To facilitate the analysis, more convenient coordinates can be adopted and the mass can be reparameterized Murata:2008xr

$$\begin{split}t=t_{H},\\ r^{2}=\frac{a^{2}+r_{H}^{2}}{1-\frac{a^{2}}{L^{2}}},\\ \theta=2\theta_{H},\\ \phi=\phi_{H}-\psi_{H},\\ \psi=-\frac{2at_{H}}{L^{2}}+\phi_{H}+\psi_{H},\\ b=a,\\ \mu=\frac{M}{(L^{2}-a^{2})^{3}}.\\ \end{split}$$

(3)

The metric (1) can be rewrite as

$$\begin{split}ds^{2}=&-(1+\frac{r^{2}}{L^{2}})dt^{2}+\frac{dt^{2}}{G(\text{r)}}+\frac{r^{2}}{4}((\sigma^{1})^{2}+(\sigma^{2})^{2}+(\sigma^{3})^{2})+\frac{2\mu}{r^{2}}(dt+\frac{a}{2}\sigma^{3})^{2},\end{split}$$

(4)

with

$$\begin{split}G(r)=1+\frac{r^{2}}{L^{2}}-\frac{2\mu(1-\frac{a^{2}}{L^{2}})}{r^{2}}+\frac{2\mu a^{2}}{r^{4}},\\ \mu=\frac{r_{h}^{4}(L^{2}+r_{h}^{2})}{2L^{2}r_{h}^{2}-2a^{2}(L^{2}+r_{h}^{2})},\\ \sigma^{1}=-sin\psi dtd\theta+cos\psi sin\theta d\phi,\\ \sigma^{2}=cos\psi d\theta+sin\psi sin\theta d\phi,\\ \sigma^{3}=d\psi+cos\theta d\phi,\\ \end{split}$$

(5)

where

$$\begin{split}&-\infty<t<\infty,\ r_{h}<r<\infty,\ 0\leq\theta\leq\pi,\\ &0\leq\phi\leq 2\pi,\ 0\leq\psi\leq 4\pi.\end{split}$$

(6)

In order to get the planar black brane, one can employ the coordinate transformation as Garbiso:2020puw

$$\begin{split}t=\tau,\\ \frac{L}{2}(\phi-\pi)=x_{1},\\ \frac{L}{2}tan(\theta-\frac{\pi}{2})=x_{2},\\ \frac{L}{2}(\psi-2\pi)=x_{3},\\ r=\tilde{r},\\ \end{split}$$

(7)

where $(\tau,\widetilde{r},x,y,z)$ are new coordinates.
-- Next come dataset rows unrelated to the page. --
(** ** The headers that are sent *)

Lemma elem_insertName (k n : jstr) l : k ∈ insertName n l <-> k = n \/ k ∈ l.
Proof.
  induction l as [|x l IH]; cbn [insertName]; [set_solver|].
  destruct (unitsLe n x); [set_solver|]. rewrite !elem_of_cons, IH. tauto.
Qed.

Lemma existsb_name (n : jstr) (l : list jstr) : existsb (fun m => n === m) l = true <-> n ∈ l.
Proof.
  rewrite existsb_exists, list_elem_of_In. split.
  - intros (x & Hx & E). by apply bool_decide_eq_true in E as ->.
  - intros H. exists n. by rewrite bool_decide_true.
Qed.

Lemma elem_addName k n l : k ∈ addName n l <-> k = n \/ k ∈ l.
Proof.
  unfold addName. destruct (existsb _ l) eqn:E; [|apply elem_insertName].
  apply existsb_name in E. set_solver.
Qed.

Lemma elem_headerNames n h : n ∈ headerNames h <-> n ∈ map fst h.
Proof.
  unfold headerNames. induction (map fst h) as [|m l IH]; [done|]. cbn [foldr].
  by rewrite elem_of_cons, <- IH, elem_addName.
Qed.

Lemma headerNames_NoDup h : NoDup (headerNames h).
Proof.
  unfold headerNames. induction (map fst h) as [|m l IH]; [constructor|]. cbn [foldr].
  unfold addName at 1. destruct (existsb _ _) eqn:E; [done|].
  assert (Hm : m ∉ foldr addName [] l) by (rewrite <- existsb_name; by rewrite E).
  clear E. induction (foldr addName [] l) as [|x k IHk]; cbn [insertName]; [apply NoDup_singleton|].
  destruct (unitsLe m x); [by apply NoDup_cons|].
  apply NoDup_cons in IH as [Hx IH]. apply not_elem_of_cons in Hm as [Hne Hm].
  apply NoDup_cons. split; [|auto]. rewrite elem_insertName. intros [->|]; done.
Qed.

Lemma getAll_none n l : n ∉ map fst l -> getAll n l = [].
Proof.
  unfold getAll. induction l as [|e l IH]; [done|]. cbn [map]. rewrite not_elem_of_cons.
  intros [Hne H]. cbn [List.filter]. rewrite bool_decide_false by done. auto.
Qed.

Lemma getAll_cons m e l : getAll m (e :: l) = if m === e.1 then e.2 :: getAll m l else getAll m l.
Proof.
  unfold getAll. cbn [List.filter]. rewrite (bool_decide_ext (e.1 = m) (m = e.1)) by done.
  by destruct (m === e.1).
Qed.

Lemma getAll_others n m h :
  getAll m (List.filter (fun e => negb (e.1 === n)) h) = if m === n then [] else getAll m h.
Proof.
  induction h as [|e h IH]; [by destruct (m === n)|]. cbn [List.filter]. rewrite getAll_cons.
  destruct (bool_decide_reflect (e.1 = n)) as [E|E]; cbn [negb]; rewrite ?getAll_cons, IH.
  - rewrite E. by destruct (m === n).
  - destruct (bool_decide_reflect (m = n)) as [->|]; [|done]. by rewrite bool_decide_false.
Qed.

Lemma getAll_setHeader n m v h :
  n ∈ map fst h -> getAll m (setHeader n v h) = if m === n then [v] else getAll m h.
Proof.
  induction h as [|e h IH]; [by rewrite elem_of_nil|]. cbn [map setHeader]. rewrite elem_of_cons.
  intros Hn. destruct (bool_decide_reflect (e.1 = n)) as [E|E]; rewrite !getAll_cons; cbn [fst snd].
  - rewrite getAll_others, E. by destruct (m === n).
  - destruct Hn as [?|Hn]; [done|]. rewrite IH by done.
    destruct (bool_decide_reflect (m = e.1)) as [->|]; [|done]. by rewrite bool_decide_false.
Qed.

Lemma setHeader_names n v h m : m ∈ map fst (setHeader n v h) -> m ∈ map fst h.
Proof.
  induction h as [|e h IH]; [done|]. cbn [setHeader map].
  destruct (bool_decide_reflect (e.1 = n)) as [E|]; cbn [map fst]; rewrite !elem_of_cons; [|tauto].
  intros [->|Hm]; [by left|right]. clear IH. revert Hm. rewrite !list_elem_of_In, !in_map_iff.
  intros (x & <- & Hx). apply filter_In in Hx as [Hx _]. eauto.
Qed.

Lemma setHeader_keeps n v h m : m ∈ map fst h -> m ∈ map fst (setHeader n v h).
Proof.
  induction h as [|e h IH]; [done|]. cbn [setHeader map]. rewrite elem_of_cons.
  destruct (bool_decide_reflect (e.1 = n)) as [E|E]; cbn [map fst]; rewrite !elem_of_cons; [|tauto].
  intros [->|Hm]; [by left|]. destruct (decide (m = n)) as [->|Hne]; [by left|right].
  clear IH. revert Hm. rewrite !list_elem_of_In, !in_map_iff. intros (x & <- & Hx). exists x.
  split; [done|]. apply filter_In. split; [done|]. by rewrite bool_decide_false.
Qed.

(** What showing the command makes of a header's value. *)
Definition tidied (v : jstr) : jstr := joinWith (u8 ", ") (keptParts v).

Lemma tidyHeader_value n m h :
  n ∈ map fst h ->
  headerValue m (tidyHeader h n) = if m === n then tidied (headerValue m h) else headerValue m h.
Proof.
  intros Hn. unfold tidyHeader, headerValue at 1. rewrite getAll_setHeader by done.
  destruct (bool_decide_reflect (m = n)) as [->|]; [|done]. simpl. by rewrite app_nil_r.
Qed.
In the next step, the coordinates can be scaled with a power of scaling factor $\beta$

$$\begin{split}\tau\rightarrow\beta^{-1}\tau,\\ x_{1}\rightarrow\beta^{-1}x_{1},\\ x_{2}\rightarrow\beta^{-1}x_{2},\\ x_{3}\rightarrow\beta^{-1}x_{3},\\ \tilde{r}\rightarrow\beta\tilde{r},\\ \tilde{r_{h}}\rightarrow\beta\tilde{r_{h}}.(\beta\rightarrow\infty)\\ \end{split}$$

(8)

Then one can obtain the Schwarzschild black brane metric which is boosted in $\tau-x_{3}$ plane Garbiso:2020puw

$$\begin{split}ds^{2}=&\frac{r^{2}}{L^{2}}(-d\tau^{2}+dx_{1}^{2}+dx_{2}^{2}+dx_{3}^{2}+\frac{r_{h}^{4}}{r^{4}(1-\frac{a^{2}}{L^{2}})}(d\tau+\frac{a}{L}dx_{3})^{2})+\frac{L^{2}r^{2}}{r^{4}-r_{h}^{4}}dr^{2},\end{split}$$

(9)

where Schwarzschild black brane is recovered when $a=0$.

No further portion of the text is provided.